## Data records
Lemma picture_too_post s c j w after :
  light after -> core (view_of s) c -> 0 < c j ->
  post (picture_too (PBuf j) w after) s (fun _ s' => delivered j c (view_of s) (view_of s')).
Proof.
  intros Ha Hv Hj. unfold picture_too. eapply post_call; [apply queue_picture_post|].
  intros r s1. cbn beta. destruct (r =? 0); cbn [negb]; intros V1.
  - eapply post_call; [apply (add_post s1 c j); [rewrite V1; by apply core_queues|done]|].
    intros [] s2 [C2 R2]. eapply post_call; [apply Ha|]. intros [] s3 (t & V3 & Ht).
    eapply post_call; [apply no_copy_post|]. intros [] s4 V4.
    eapply post_call; [apply still_signal|]. intros [] s5 V5. apply post_ret.
    rewrite V5, V4, V3.
    unfold rest in R2. rewrite V1 in R2. cbn in R2. injection R2 as Rp Rq Rc Rt.
    exists [], [PBuf j]. cbn [with_take w_prev w_pic w_copy w_take]. rewrite app_nil_r.
    split_and!; [by constructor|done|done| |done|].
    2: { intros HN. apply Ht. cbn in *. by rewrite Rt. }
    apply core_take, core_take. eapply core_ext; [done|]. intros i. rewrite in_queue_buf. cbn. lia.
  - eapply post_call; [apply still_signal|]. intros [] s2 V2. apply post_ret. rewrite V2, V1.
    by apply delivered_none.
Qed.

(** ** The frame handed out *)

Lemma fast_part_post s c j r :
  core (view_of s) c -> 0 < c j ->
  post (fast_part (PBuf j) r) s (fun _ s' => delivered j c (view_of s) (view_of s')).
Proof.
  intros Hv Hj. unfold fast_part. do 2 apply post_get.
  destruct (bool_decide _); [|by apply post_ret, delivered_none].
  destruct (_ && _); [by apply post_ret, delivered_none|].
  by apply picture_too_post; [by apply light_take|..].
Qed.
Lemma smart_part_post s c j :
  core (view_of s) c -> 0 < c j ->
  post (smart_part (PBuf j)) s (fun _ s' => delivered j c (view_of s) (view_of s')).
Proof.
  intros Hv Hj. unfold smart_part. apply post_get. case_match; [|by apply post_ret, delivered_none].
  by apply picture_too_post; [by apply light_quiet|..].
Qed.
Lemma continuous_part_post s c j :
  core (view_of s) c -> 0 < c j ->
  post (continuous_part (PBuf j)) s (fun _ s' => delivered j c (view_of s) (view_of s')).
Proof.
  intros Hv Hj. unfold continuous_part. apply post_get. case_match; [|by apply post_ret, delivered_none].
  eapply post_call; [apply still_time|]. intros due s1 V1. rewrite <- V1 in *.
  destruct due; [|by apply post_ret, delivered_none].
  by apply picture_too_post; [by apply light_quiet|..].
Qed.

Lemma deliver_post s c j r :
  core (view_of s) c -> 0 < c j ->
  post (deliver_frame j r) s (fun _ s' => delivered j c (view_of s) (view_of s')).
Proof.
  intros Hv Hj. unfold deliver_frame. eapply post_call; [apply queue_preview_post|].
  intros r1 s1. cbn beta. destruct (r1 =? 0); cbn [negb]; intros V1;
    [|apply post_ret; rewrite V1; by apply delivered_none].
  eapply post_call; [apply (add_post s1 c j); [rewrite V1; by apply core_queues|done]|].
  intros [] s2 [C2 R2]. eapply post_call; [apply still_signal|]. intros [] s3 V3.
  assert (D3 : delivered j c (view_of s) (view_of s3)).
  { rewrite V3. unfold rest in R2. rewrite V1 in R2. cbn in R2. injection R2 as Rp Rq Rc Rt.
    exists [PBuf j], []. rewrite !app_nil_r. cbn in Rc, Rt.
    split_and!; [by constructor|done|done| |done|cbn; congruence].
    eapply core_ext; [done|]. intros i. rewrite in_queue_buf. cbn. lia. }
  assert (Hmore : forall c1, core (view_of s3) c1 -> (forall i, c i <= c1 i) -> 0 < c1 j)
    by (intros c1 _ Hc1; specialize (Hc1 j); lia).
  clear V1 V3 R2 C2 Hv.
  set (Q := fun (_ : unit) s' => delivered j c (view_of s) (view_of s')).
  assert (Hthen : forall (m : M S bool) s', delivered j c (view_of s) (view_of s') ->
    (forall c1, core (view_of s') c1 -> 0 < c1 j -> post m s' (fun _ s'' => delivered j c1 (view_of s') (view_of s''))) ->
    post m s' (fun _ s'' => delivered j c (view_of s) (view_of s''))).
  { intros m s' Hd Hm. unfold post in *. destruct (m s') as [a s''| |] eqn:Em; [|done..].
    eapply delivered_trans; [done|]. intros c1 Hc1 Hle. apply Hm; [done|]. specialize (Hle j). lia. }
  eapply post_call; [apply (Hthen _ _ D3); intros; by apply fast_part_post|]. intros go s4 D4.
  destruct go; [|by apply post_ret]. cbn [negb].
  eapply post_call; [apply (Hthen _ _ D4); intros; by apply smart_part_post|]. intros go s5 D5.
  destruct go; [|by apply post_ret]. cbn [negb].
  eapply post_call; [apply (Hthen _ _ D5); intros; by apply continuous_part_post|]. intros go s6 D6.
  by apply post_ret.
Qed.

(** ** The frame taken from the driver *)

Definition frame_of (i : Z) (f : V4L2BUF_t) : Prop :=
  vb_refCnt f = 1 /\ vb_index f = i /\ vb_addrPhyY f <> 0.

Lemma make_frame_post s b now :
  b_offset b <> 0 ->
  (is_second (cfg (glob s)) = true -> forall p, buf_phy_addr (mem (glob s)) !! Z.to_nat (b_index b) = Some p -> p <> 0) ->
  post (make_frame b now) s (fun f s' => s' = s /\ frame_of (b_index b) f).
Proof.
  intros Ho Hp. unfold make_frame. do 3 apply post_get. change (_ || _) with (is_second (cfg (glob s))).
  apply (post_call _ _ _ (fun _ s' => s' = s)); [done|]. intros junk ? ->.
  apply (post_call _ _ _ (fun pv s' => s' = s /\ pv.1 <> 0)).
  - destruct (is_second _).
    + apply post_slot. intros phy _ Ep. apply post_slot. intros vir _ _. apply post_ret. split; [done|]. by eapply Hp.
    + apply post_slot. intros p _ _. by apply post_ret.
  - intros [phy vir] ? [-> Hphy]. apply post_ret. split; [done|]. by destruct (fast_picture_mode _).
Qed.

(** The frame has left the driver, but it is not filled in yet. *)
Definition fetched (i : Z) (v : view) : view := with_avail (w_drv v ∖ {[i]}) (w_avail v - 1) v.

Lemma put_frame_post s v c i f :
  core v c -> i ∈ w_drv v -> frame_of i f -> view_of s = fetched i v ->
  post (put_buf (PBuf i) f) s (fun _ s' => core (view_of s') (fun j => c j + one i j) /\ rest (view_of s') = rest v).
Proof.
  intros Hv Hi (Hr & Hx & Hp) Es. pose proof (co_drv _ _ Hv i Hi). pose proof (co_len _ _ Hv).
  pose proof (co_cnt _ _ Hv).
  destruct (put_buf_run s i f) as (s1 & E1 & V1 & _); [rewrite Es; cbn; lia|].
  unfold post. rewrite E1, V1, Es. split; [|done]. by apply (core_fetch v c i f).
Qed.

(** From [count_down] on. *)
Lemma take_frame_post s v c b :
  core v c -> b_index b ∈ w_drv v -> b_offset b <> 0 ->
  view_of s = with_avail (w_drv v ∖ {[b_index b]}) (w_avail v) v -> w_take v <> TAKE_PICTURE_NORMAL ->
  post (take_frame b) s (fun pc s' => pc = CapRelease (b_index b) /\
    exists v1, rest v1 = rest v /\ core v1 (fun j => c j + one (b_index b) j) /\
      delivered (b_index b) (fun j => c j + one (b_index b) j) v1 (view_of s')).
Proof.
  intros Hv Hi Ho Es Ht. set (i := b_index b) in *. unfold take_frame.
  eapply post_call; [apply count_down_post|]. intros [] s1 V1. cbn beta in V1.
  assert (Hf : view_of s1 = fetched i v) by (rewrite V1, Es; done). clear V1 Es.
  eapply post_call; [apply still_on_env|]. intros now s2 V2.
  eapply post_call; [apply still_crop|]. intros [] s3 V3.
  eapply post_call; [apply still_convert|]. intros [] s4 V4.
  assert (V : view_of s4 = fetched i v) by congruence. clear V2 V3 V4 Hf.
  eapply post_call.
  { apply make_frame_post; [done|]. intros Hs p Ep.
    pose proof (co_drv _ _ Hv i Hi) as [Hr _].
    assert (Hm : w_phy v = buf_phy_addr (mem (glob s4))) by (change (w_phy (fetched i v) = w_phy (view_of s4)); by rewrite V).
    destruct (co_phy _ _ Hv) with (i := i) as (q & Eq & Hq); [|done|].
    - change (w_conv (fetched i v) = true). by rewrite <- V.
    - rewrite Hm in Eq. fold i in Ep. congruence. }
  cbn beta. intros f ? [-> Hf].
  eapply post_call; [by apply (put_frame_post s4 v c i f)|]. cbn beta. intros [] s5 [C5 R5].
  do 2 apply post_get.
  assert (Ht5 : mTakePictureState (pic (glob s5)) <> TAKE_PICTURE_NORMAL).
  { change (w_take (view_of s5) <> TAKE_PICTURE_NORMAL). unfold rest in R5. congruence. }
  eapply (post_call _ _ _ (fun _ s' => view_of s' = view_of s5)); [by destruct (_ && _)|].
  intros [] s6 V6. rewrite <- V6 in *. rewrite bool_decide_false by done.
  eapply post_call; [apply deliver_post; [exact C5|]|].
  - cbn beta. fold i. pose proof (co_nonneg _ _ Hv i). unfold one. rewrite decide_True by done. lia.
  - intros [] s7 D7. apply post_ret. split; [done|]. eauto.
Qed.

(** ** The turns *)

(** The capture thread goes round, or holds a frame more: the one that left the
    driver, after it was handed to whoever wants it. *)
Definition captured (v : view) (c : Z -> Z) (pc : cap_pc) (v' : view) : Prop :=
  (pc = CapTop /\ core v' c /\ rest v' = rest v) \/
  (exists i v1, pc = CapRelease i /\ rest v1 = rest v /\ core v1 (fun j => c j + one i j) /\
    delivered i (fun j => c j + one i j) v1 v').

Lemma get_frame_post s :
  post getPreviewFrame s (fun rb s' =>
    let '(r, b) := rb in
    if r =? OK then b_index b ∈ w_drv (view_of s) /\ b_offset b <> 0 /\
      view_of s' = with_avail (w_drv (view_of s) ∖ {[b_index b]}) (w_avail (view_of s)) (view_of s)
    else view_of s' = view_of s).
Proof.
  unfold getPreviewFrame, the_fd, post, bind, get_glob, on_drv, on_world.
  destruct (v_dqbuf _ (drv (world s))) as [[r b] d] eqn:Eq. destruct (law_dqbuf _ _ _ _ _ Eq) as [Hb Hd].
  destruct (Z.ltb_spec r 0) as [|Hr]; cbn -[view_of].
  - unfold view_of. cbn. by rewrite Hb, Hd.
  - destruct Hd as (Hi & Hd). pose proof (law_offset _ _ _ _ _ Eq Hr) as Ho. split_and!; [done..|]. unfold view_of, with_avail. cbn. by rewrite Hb, Hd.
Qed.

Lemma capture_frame_post s r c :
  core (view_of s) c -> w_take (view_of s) <> TAKE_PICTURE_NORMAL ->
  post (capture_frame r) s (fun pc s' => captured (view_of s) c pc (view_of s')).
Proof.
  intros Hv Ht. unfold capture_frame. apply post_get. destruct (bool_decide _).
  { eapply post_call; [apply still_singal|]. intros [] s1 V1. apply post_ret. left. by rewrite V1. }
  destruct (negb _); [by apply post_ret; left|].
  eapply post_call; [apply get_frame_post|]. intros [r1 b] s1. cbn beta iota.
  destruct (r1 =? OK); cbn [negb].
  - intros (Hi & Ho & V1). eapply post_mono; [by apply (take_frame_post s1 (view_of s) c b)|].
    intros pc s2 (-> & v1 & R1 & C1 & D1). right. eauto 6.
  - intros V1. eapply post_call; [apply still_step_env|]. intros [] s2 V2. apply post_ret. left.
    by rewrite V2, V1.
Qed.

Lemma lock_quiet s : post lock_object s (fun _ s' => view_of s' = view_of s).
Proof. apply still_lock. Qed.

Lemma is_released_post s c b :
  core (view_of s) c -> 0 <= vb_index b < w_cnt (view_of s) -> vb_addrPhyY b <> 0 ->
  post (is_released b) s (fun gone s' => s' = s /\ gone = false).
Proof.
  intros Hv Hi Hp. unfold is_released. apply post_get, post_slot. intros p _ Ep. apply post_ret.
  destruct (co_map _ _ Hv _ Hi) as (q & Eq & Hq). cbn in Eq. split; [done|]. assert (p = q) by congruence. lia.
Qed.

(** What a thread finds behind a pointer it has. *)
Lemma the_buf_post s c i :
  core (view_of s) c -> 0 < c i ->
  post (the_buf (PBuf i)) s (fun b s' => s' = s /\ vb_index b = i /\ vb_addrPhyY b <> 0 /\ 0 <= i < w_cnt (view_of s)).
Proof.
  intros Hv Hi. destruct (core_slot _ _ _ Hv Hi) as (b & Eb & _ & Hx & Hp). unfold post.
  rewrite (buf_slot s i b Eb). destruct (co_used _ _ Hv i Hi). split_and!; done || lia.
Qed.

Lemma the_count_post s c i :
  core (view_of s) c -> 0 < c i ->
  post (the_buf (PBuf i)) s (fun b s' => s' = s /\ buf_at (w_bufs (view_of s)) i = Some b /\
    vb_refCnt b = ref_at (w_bufs (view_of s)) i /\ vb_index b = i /\ vb_addrPhyY b <> 0).
Proof.
  intros Hv Hi. destruct (core_slot _ _ _ Hv Hi) as (b & Eb & _ & Hx & Hp). unfold post.
  rewrite (buf_slot s i b Eb). unfold ref_at. by rewrite Eb.
Qed.
Lemma show_frame_post s c i :
  core (view_of s) c -> 0 < c i ->
  post (show_frame (PBuf i)) s (fun pc s' => pc = PrevRelease (PBuf i) /\ view_of s' = view_of s).
Proof.
  intros Hv Hi. unfold show_frame. eapply post_call; [by apply (the_buf_post s c i)|].
  intros b ? (-> & _). apply post_get.
  eapply (post_call _ _ _ (fun _ s' => view_of s' = view_of s)); [by destruct (_ || _)|].
  intros [] s1 V1. eapply (post_call _ _ _ (fun _ s' => view_of s' = view_of s1)); [done|].
  intros [] s2 V2. apply post_ret. by rewrite V2, V1.
Qed.

(** The preview thread keeps its frame; or it has read its count. *)
Lemma preview_frame_post s c i :
  core (view_of s) c -> 0 < c i ->
  post (preview_frame (PBuf i)) s (fun pc s' => view_of s' = view_of s /\
    (pc = PrevRelease (PBuf i) \/ pc = PrevCount (PBuf i) (ref_at (w_bufs (view_of s)) i))).
Proof.
  intros Hv Hi. unfold preview_frame. eapply post_call; [apply lock_quiet|]. intros [] s1 V1. rewrite <- V1 in *.
  eapply post_call; [by apply (the_count_post s1 c i)|]. intros b ? (-> & _ & <- & Hx & Hp).
  destruct (co_used _ _ Hv i Hi) as [Hc _].
  eapply post_call; [apply (is_released_post s1 c); [done|by rewrite Hx|done]|]. intros ? ? [-> ->]. apply post_get.
  eapply post_call; [apply still_on_env|]. intros kept s2 V2. rewrite <- V2 in *. destruct kept.
  - apply post_ret. auto.
  - eapply post_mono; [by apply (show_frame_post s2 c)|]. cbn beta. intros pc s3 [-> V3]. auto.
Qed.

(** The recorder has it as well, if nobody changed the count meanwhile. *)
Lemma preview_count_post s c i lost :
  core (view_of s) c -> 0 < c i ->
  post (preview_count (PBuf i) (ref_at (w_bufs (view_of s)) i) lost) s (fun pc s' =>
    pc = PrevRelease (PBuf i) /\ rest (view_of s') = rest (view_of s) /\
    core (view_of s') (fun j => c j + one i j)).
Proof.
  intros Hv Hi. unfold preview_count.
  eapply post_call; [by apply (the_count_post s c i)|]. intros b ? (-> & Eb & <- & _).
  rewrite Z.eqb_refl, andb_false_r. pose proof (add_post s c i Hv Hi) as Ha. unfold add_ref, post, bind in Ha.
  rewrite (buf_slot s i b Eb) in Ha. eapply post_call; [exact Ha|].
  cbn beta. intros [] s1 [C1 R1]. eapply post_mono; [apply (show_frame_post s1 _ i C1)|].
  - unfold one. rewrite decide_True by done. lia.
  - cbn beta. intros pc s2 [-> V2]. by rewrite V2.
Qed.
Lemma query_buf_post n i s :
  mapped n i i i s -> 0 <= i < n ->
  post (query_buf i) s (fun r s' => r = OK -> mapped n (i + 1) (i + 1) (i + 1) s').
Proof.
  intros Hs Hi. unfold query_buf, the_fd. apply post_get.
  eapply post_call; [apply (mapped_drv (fun _ => True) n i i i s); [done|]|].
  { intros d [[r len] off] d' Ef. destruct (v_querybuf _ i d) as [[r1 lo] d1] eqn:Eq.
    destruct (law_querybuf _ _ _ _ _ _ Eq). by simplify_eq. }
  cbn beta. intros [[r len] off] s1 (_ & M1 & G1). destruct (r <? 0) eqn:Er.
  { apply post_ret. unfold OK. lia. }
  eapply post_call; [apply (mapped_drv (fun p => p <> 0) n i i i s1); [done|]|].
  { intros d p d' Ef. by apply law_mmap in Ef. }
  cbn beta. intros p s2 (Hp & M2 & G2). apply post_get, post_put_slot. intros Hr.
  eapply post_call; [by apply (put_map_post n i s2 p len)|]. cbn beta. intros [] s3 M3.
  destruct (p =? MAP_FAILED); [by apply post_ret|].
  eapply post_call; [by apply (queue_post n i s3)|]. cbn beta. intros r2 s4 M4.
  destruct (Z.ltb_spec r2 0) as [|Hr2]; [apply post_ret; unfold OK; lia|]. specialize (M4 Hr2). apply post_get.
  eapply (post_call _ _ _ (fun _ s' => mapped n (i + 1) (i + 1) (i + 1) s')).
  - destruct (mIsUsbCamera _) eqn:Eu; [by apply second_post|by apply mapped_no_second].
  - intros [] s5 M5. by apply post_ret.
Qed.
Lemma query_bufs_post n m : forall i s,
  mapped n i i i s -> i + Z.of_nat m = n ->
  post (query_bufs m i) s (fun r s' => r = OK -> mapped n n n n s').
Proof.
  induction m as [|m IH]; intros i s Hs Hn; cbn [query_bufs].
  - apply post_ret. intros _. by assert (n = i) as -> by lia.
  - pose proof (ma_i _ _ _ _ _ Hs). eapply post_call; [apply (query_buf_post n i s Hs); lia|]. intros r s1 M1.
    destruct (Z.eqb_spec r OK) as [->|Hr]; cbn [negb]; [|by apply post_ret].
    apply IH; [by apply M1|lia].
Qed.
(** Asking for them. *)
Lemma reqbufs_post s cnt :
  idle s ->
  post (v4l2ReqBufs cnt) s (fun rn s' => rn.1 = OK -> idle s' /\ glob s' = glob s /\ 0 <= rn.2 /\
    buffers (drv (world s')) = rn.2 /\ with_driver (drv (world s')) = ∅).
Proof.
  intros Hs. unfold v4l2ReqBufs, the_fd, on_drv, on_world, post, bind, get_glob.
  destruct (v_reqbufs _ cnt (drv (world s))) as [[r n] d] eqn:Eq. cbn.
  destruct (Z.ltb_spec r 0) as [|Hr]; cbn; [unfold OK; lia|]. intros _.
  destruct (law_reqbufs _ _ _ _ _ _ Eq Hr) as (H0' & H1' & H2'). split_and!; try done. by apply (idle_glob s).
Qed.

(** *** The session *)

Lemma size_upto (X : gset Z) n : (forall j, j ∈ X <-> 0 <= j < n) -> size X = Z.to_nat n.
Proof.
  intros HX. assert (X = list_to_set (seqZ 0 n)) as ->.
  { apply set_eq. intros j. rewrite HX, elem_of_list_to_set, elem_of_seqZ. lia. }
  rewrite size_list_to_set by apply NoDup_seqZ. by rewrite length_seqZ.
Qed.

Lemma start_core s n : mapped n n n n s -> core (view_of s) (fun _ => 0).
Proof.
  intros [[] Hn Ha Hi Hr Hb Hd Hm Hp]. split; cbn; try done.
  - intros i Hi'. unfold ref_at, buf_at. rewrite Forall_forall in id_ref0.
    destruct (i <? 0); [done|]. destruct (_ !! _) eqn:El; [|done].
    apply id_ref0. by eapply list_elem_of_lookup_2.
  - intros i. rewrite Hd, Hn. lia.
  - intros _ i. rewrite Hd, Hn. lia.
  - rewrite Ha. rewrite (size_upto _ n) by done. lia.
  - lia.
  - congruence.
  - intros i Hi'. apply Hm. lia.
  - intros Hs i Hi'. apply Hp; [by apply second_usb|lia].
Qed.

Lemma check_post (m k : M S Z) s (Q : S -> Prop) :
  post m s (fun r s' => r = OK -> post k s' (fun r s'' => r = OK -> Q s'')) ->
  post (check_no_error m k) s (fun r s' => r = OK -> Q s').
Proof.
  intros Hm. unfold check_no_error. eapply post_call; [exact Hm|]. cbn beta. intros r s1 Hk.
  destruct (Z.eqb_spec r NO_ERROR) as [->|Hr]; cbn [negb]; [by apply Hk|].
  unfold post, bind. by destruct (closeCameraDev s1).
Qed.
Lemma still_start_decoder : still (start_decoder (D := D) (E := E)).
Proof. unfold start_decoder, Libve_init2. still_tac. Qed.

(** Nobody has a frame, and the driver has them all. *)
Definition all_with_driver s : Prop :=
  core (view_of s) (fun _ => 0) /\ w_prev (view_of s) = [] /\ w_pic (view_of s) = [] /\
  w_take (view_of s) <> TAKE_PICTURE_NORMAL.
Lemma all_quiet {A} (m : M S A) s (Q : A -> S -> Prop) :
  still m -> all_with_driver s -> (forall a s', all_with_driver s' -> Q a s') -> post m s Q.
Proof.
  intros Hm Hs HQ. eapply post_mono; [apply Hm|]. cbn beta. intros a s' V. apply HQ. by unfold all_with_driver; rewrite V.
Qed.
Lemma write_holds h pub s n :
  holds h pub [n] 2 s -> 0 < bn_fd n ->
  may (write_picture n) s (fun _ s' => holds h pub [] 2 s').
Proof.
  intros (l & Hl & Hx & Hh & Hn & Hs) Hf. unfold write_picture. destruct (negb _); [done|].
  destruct (Z.ltb_spec 0 (bn_fd n)); [|lia].
  apply Forall_cons in Hn as [Hok Hn].
  assert (Hd : bslice 0 (bn_size n) (bn_data n) = bn_data n).
  { rewrite Hok. unfold bslice, lenZ. rewrite Nat2Z.id. cbn. by rewrite firstn_all. }
  eapply (may_call _ _ _ (fun _ s' => holds h pub [] 2 s')).
  { unfold on_world, may. destruct (nf_write _ _ _) as [r w] eqn:Ew. exists l. cbn.
    rewrite (wrote_write _ _ _ _ _ Ew), map_app, Hd, <- app_assoc. cbn. done. }
  intros r s1 K1. assert (Hc : idles (c_close_fd (F := F) (bn_fd n))).
  { intros s0. unfold may, facts. cbn. by rewrite wrote_close. }
  destruct (r =? -1).
  - eapply holds_idle; [exact Hc|exact K1|]. intros [] s2 K2. by apply may_ret.
  - eapply holds_idle; [exact Hc|exact K1|]. intros [] s2 K2.
    eapply holds_idle; [|exact K2|intros [] s3 K3; by apply may_ret].
    destruct (0 <=? bn_id n); [|idles_tac]. apply idles_bind; [apply idles_enabled|].
    intros []; [apply idles_notify|idles_tac].
Qed.

Lemma save_with_holds h pub s n w :
  holds h pub [n] 2 s -> may (save_with n w) s (fun pc s' => pc = SvTop /\ holds h pub [] 0 s').
Proof.
  intros Hs. unfold save_with. destruct (_ || _) eqn:Ef; [by eapply save_end_holds|].
  eapply may_call; [apply (write_holds h pub s n Hs); lia|]. cbn beta. intros ok s1 K1.
  destruct ok; cbn [negb]; [|by eapply save_end_holds].
  eapply holds_idle; [|exact K1|intros [] s2 K2; by eapply save_end_holds].
  destruct (bn_id n <? 0); [|idles_tac]. apply idles_bind; [apply idles_data|intros; idles_tac].
Qed.

Definition saving h pub (pc : save_pc) s : Prop := holds h pub (in_saving pc) (2 * lenZ (in_saving pc)) s.
Lemma saving_top h pub (m : M S save_pc) s :
  may m s (fun pc s' => pc = SvTop /\ holds h pub [] 0 s') -> may m s (saving h pub).
Proof. intros Hm. eapply may_mono; [exact Hm|]. cbn beta. intros pc s' [-> Hs]. exact Hs. Qed.

(** The same picture with another descriptor or path. *)
Lemma holds_same h pub k s n n' :
  holds h pub [n] k s -> bn_data n' = bn_data n -> bn_size n' = bn_size n -> holds h pub [n'] k s.
Proof.
  intros (l & Hl & Hx & Hh & Hn & Hs) Ed Es. exists l. cbn in *. rewrite Ed. split_and!; try done.
  apply Forall_cons in Hn as [Hok Hn]. constructor; [|done]. unfold node_ok in *. congruence.
Qed.

Lemma single_holds h pub s n w : holds h pub [n] 2 s -> may (single_fd n w) s (saving h pub).
Proof.
  intros Hs. apply saving_top. unfold single_fd. apply may_get.
  eapply holds_idle; [apply idles_set; by intros ?|exact Hs|]. intros [] s1 K1. apply save_with_holds.
  by eapply holds_same.
Qed.
Lemma continuous_holds h pub s n : holds h pub [n] 2 s -> may (continuous_fd n) s (saving h pub).
Proof.
  intros Hs. apply saving_top. unfold continuous_fd. apply may_get.
  eapply holds_idle; [unfold fd_slot; idles_tac|exact Hs|]. intros fd s1 K1.
  eapply holds_idle; [unfold put_fd; idles_tac|exact K1|]. intros fds s2 K2.
  eapply holds_idle; [apply idles_set; by intros ?|exact K2|]. intros [] s3 K3. apply save_with_holds.
  by eapply holds_same.
Qed.

Lemma pop_holds h pub s :
  holds h pub [] 0 s ->
  may pop s (fun o s' => match o with None => holds h pub [] 0 s' | Some n => holds h pub [n] 2 s' end).
Proof.
  intros (l & Hl & Hx & Hh & Hn & Hs). unfold pop, the_list, may, bind, get_glob, checked. rewrite Hl.
  destruct l as [|n l]; cbn; [by exists []|]. exists l. cbn. split_and!; try done. rewrite Hh. unfold lenZ. cbn. lia.
Qed.

Lemma save_top_holds h pub s : holds h pub [] 0 s -> may save_top s (saving h pub).
Proof.
  intros Hs. pose proof Hs as (l & Hl & Hx & _). unfold save_top. apply may_get. unfold id. rewrite Hx, andb_false_r.
  eapply holds_idle; [unfold isListEmpty, the_list; idles_tac|exact Hs|]. intros em s1 K1.
  destruct em; [by apply may_ret|].
  eapply may_call; [by apply pop_holds|]. cbn beta. intros o s2 K2. destruct o as [n|]; [|by apply may_ret].
  destruct (mIsSinglePicture (glob s)).
  - eapply holds_idle; [unfold path_ok; idles_tac|exact K2|]. intros [] s3 K3.
    eapply holds_idle; [apply idles_data|exact K3|]. intros ok s4 K4.
    destruct ok; [|by eapply saving_top, save_end_holds]. apply may_ret.
    eapply holds_same; [exact K4|by destruct (0 <=? bn_id n)..].
  - eapply holds_idle; [unfold fd_slot; idles_tac|exact K2|]. intros fd s3 K3.
    destruct (fd <=? 0); [by apply may_ret|by apply continuous_holds].
Qed.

## PROBLEM DETAILS
Find the line that contains "intros Hs. apply saving_top. unfold single_fd.". Copy it and every line after it to the end of the records, exactly, and nothing more.

## RESULT FOR THIS EXERCISE
  intros Hs. apply saving_top. unfold single_fd. apply may_get.
  eapply holds_idle; [apply idles_set; by intros ?|exact Hs|]. intros [] s1 K1. apply save_with_holds.
  by eapply holds_same.
Qed.
Lemma continuous_holds h pub s n : holds h pub [n] 2 s -> may (continuous_fd n) s (saving h pub).
Proof.
  intros Hs. apply saving_top. unfold continuous_fd. apply may_get.
  eapply holds_idle; [unfold fd_slot; idles_tac|exact Hs|]. intros fd s1 K1.
  eapply holds_idle; [unfold put_fd; idles_tac|exact K1|]. intros fds s2 K2.
  eapply holds_idle; [apply idles_set; by intros ?|exact K2|]. intros [] s3 K3. apply save_with_holds.
  by eapply holds_same.
Qed.

Lemma pop_holds h pub s :
  holds h pub [] 0 s ->
  may pop s (fun o s' => match o with None => holds h pub [] 0 s' | Some n => holds h pub [n] 2 s' end).
Proof.
  intros (l & Hl & Hx & Hh & Hn & Hs). unfold pop, the_list, may, bind, get_glob, checked. rewrite Hl.
  destruct l as [|n l]; cbn; [by exists []|]. exists l. cbn. split_and!; try done. rewrite Hh. unfold lenZ. cbn. lia.
Qed.

Lemma save_top_holds h pub s : holds h pub [] 0 s -> may save_top s (saving h pub).
Proof.
  intros Hs. pose proof Hs as (l & Hl & Hx & _). unfold save_top. apply may_get. unfold id. rewrite Hx, andb_false_r.
  eapply holds_idle; [unfold isListEmpty, the_list; idles_tac|exact Hs|]. intros em s1 K1.
  destruct em; [by apply may_ret|].
  eapply may_call; [by apply pop_holds|]. cbn beta. intros o s2 K2. destruct o as [n|]; [|by apply may_ret].
  destruct (mIsSinglePicture (glob s)).
  - eapply holds_idle; [unfold path_ok; idles_tac|exact K2|]. intros [] s3 K3.
    eapply holds_idle; [apply idles_data|exact K3|]. intros ok s4 K4.
    destruct ok; [|by eapply saving_top, save_end_holds]. apply may_ret.
    eapply holds_same; [exact K4|by destruct (0 <=? bn_id n)..].
  - eapply holds_idle; [unfold fd_slot; idles_tac|exact K2|]. intros fd s3 K3.
    destruct (fd <=? 0); [by apply may_ret|by apply continuous_holds].
Qed.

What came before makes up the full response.